Im Gegensatz zu STs bisheriger High-End-Familie F4 arbeitet die F7-Serie, die zum Start wahlweise mit 512 KB oder 1 MB Flash-Speicher erhältlich ist, mit höherer Taktfrequenz (200 MHz anstatt wie bisher maximal 180 MHz), erhält eine Daten-SRAM-Kapazität von 320 KB (240 KB + 64 KB Daten-TCM + 16 KB Busmatrix, dazu kommen noch 16 KB Befehls-TCM) statt bisher 192 KB und verfügt über Peripheriefunktionen für Imaging, Konnektivität und Verschlüsselung. Der 64 KB große Daten-TCM führt zu einem verbesserten Determinismus, da die Antwortzeiten durch diese extrem schnelle Schnittstelle gegenüber STs bisherigem Ansatz natürlich sinken. Der schon aus dem F4 bekannte ART-Beschleuniger (Adaptive Real-Time) führt dazu, dass der F7 bis zu seiner maximalen Taktfrequenz von 200 MHz ohne Wait States bei Code-Verarbeitung aus dem Flash-Speicher arbeiten kann. Implementiert hat ST für externe Speicherzugriffe Caches für Befehle und Daten (jeweils 4 KB) sowie die bereits beschriebene FPU für Gleitkomma-Operationen mit einfacher Genauigkeit – auf doppelte Genauigkeit wurde zu Gunsten einer geringeren Die-Größe und Leistungsaufnahme verzichtet. Des Weiteren ist ein 4 KB großer Backup-SRAM-Bereich vorhanden, in den im Standby‑ oder Stützbatterie-Modus Daten geladen werden können.
Interessant ist die Implementierung der Bussyyteme: Während der Daten-TCM auf echtzeitkritische Daten wie Stack oder Heap limitiert wurde, wird das SRAM über die 64-bit-AXI- zu 4xAHB-Brücke adressiert (Bild 5).

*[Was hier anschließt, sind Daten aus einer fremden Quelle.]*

(** frame104/state.rs 366-372, Connection::emit_supervisory. *)
Definition emit_supervisory (now : Instant) (c : Connection) : Connection :=
  let c := push_action (SendApdu (ApduS (recv_next c))) c in
  let c := set_unacked 0 c in
  set_last_send_any (Some now) c.

(** frame104/state.rs 353-364, Connection::send_iframe. *)
Definition send_iframe (asdu : bytes) (now : Instant) (c : Connection) : Connection :=
  let send := send_next c in
  let c := set_send_next (SeqNo_next (send_next c)) c in
  let c := set_sent (sent c ++ [(send, now)]) c in
  let c := set_unacked 0 c in
  let c := set_last_send_any (Some now) c in
  push_action (SendApdu (ApduI send (recv_next c) asdu)) c.

(** The loop of [flush_pending] over the queue [p], which is the connection's
    own [pending]. *)
Fixpoint flush_from (p : list bytes) (now : Instant) (c : Connection) : Connection :=
  match p with
  | [] => c
  | asdu :: p' =>
      if (Z.of_nat (length (sent c)) <? cfg_k (config c))
      then flush_from p' now (send_iframe asdu now (set_pending p' c))
      else c
  end.

(** frame104/state.rs 302-307, Connection::flush_pending. *)
Definition flush_pending (now : Instant) (c : Connection) : Connection :=
  flush_from (pending c) now c.

(** The loop of [acknowledge]: pop acknowledged entries off the front. *)
Fixpoint drop_acked (nr : SeqNo) (sent : list (SeqNo * Instant)) : list (SeqNo * Instant) :=
  match sent with
  | [] => []
  | (seq, at_) :: sent' =>
      let d := SeqNo_distance seq nr in
      if (d =? 0) || (SeqNo_MAX / 2 <? d) then sent else drop_acked nr sent'
  end.

(** frame104/state.rs 284-300, Connection::acknowledge. *)
Definition acknowledge (nr : SeqNo) (now : Instant) (c : Connection) : Connection :=
  flush_pending now (set_sent (drop_acked nr (sent c)) c).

Externe Speicher werden über eine achtschichtige AHB-Schaltmatrix mittels STs flexiblem Speichercontroller (FMC) oder einer Dual-Quad-SPI-Schnittstelle angesprochen,
Wie sehr der STMF7 von der beschleunigten Gleikomma-/DSP-Verarbeitung des Cortex-M7 profitiert, zeigt eine Ray-Tracing-Applikation: Diese nutzt sehr intensiv Vektor-Berechnungen auf Basis von Gleitkommazahlen und wird beim STM32F7 bei 200 MHz rund 1,8 mal schneller ausgeführt als von einem STM32F4 bei 180 MHz. An STs Chrom-ART-Grafikbeschleuniger für Operationen auf 2D-Objekten und Pixel-Format-Konvertierung, der auch im STM32F7 steckt, liegt der Unterschied nicht; er ist auch schon beim STM32F4 verbaut.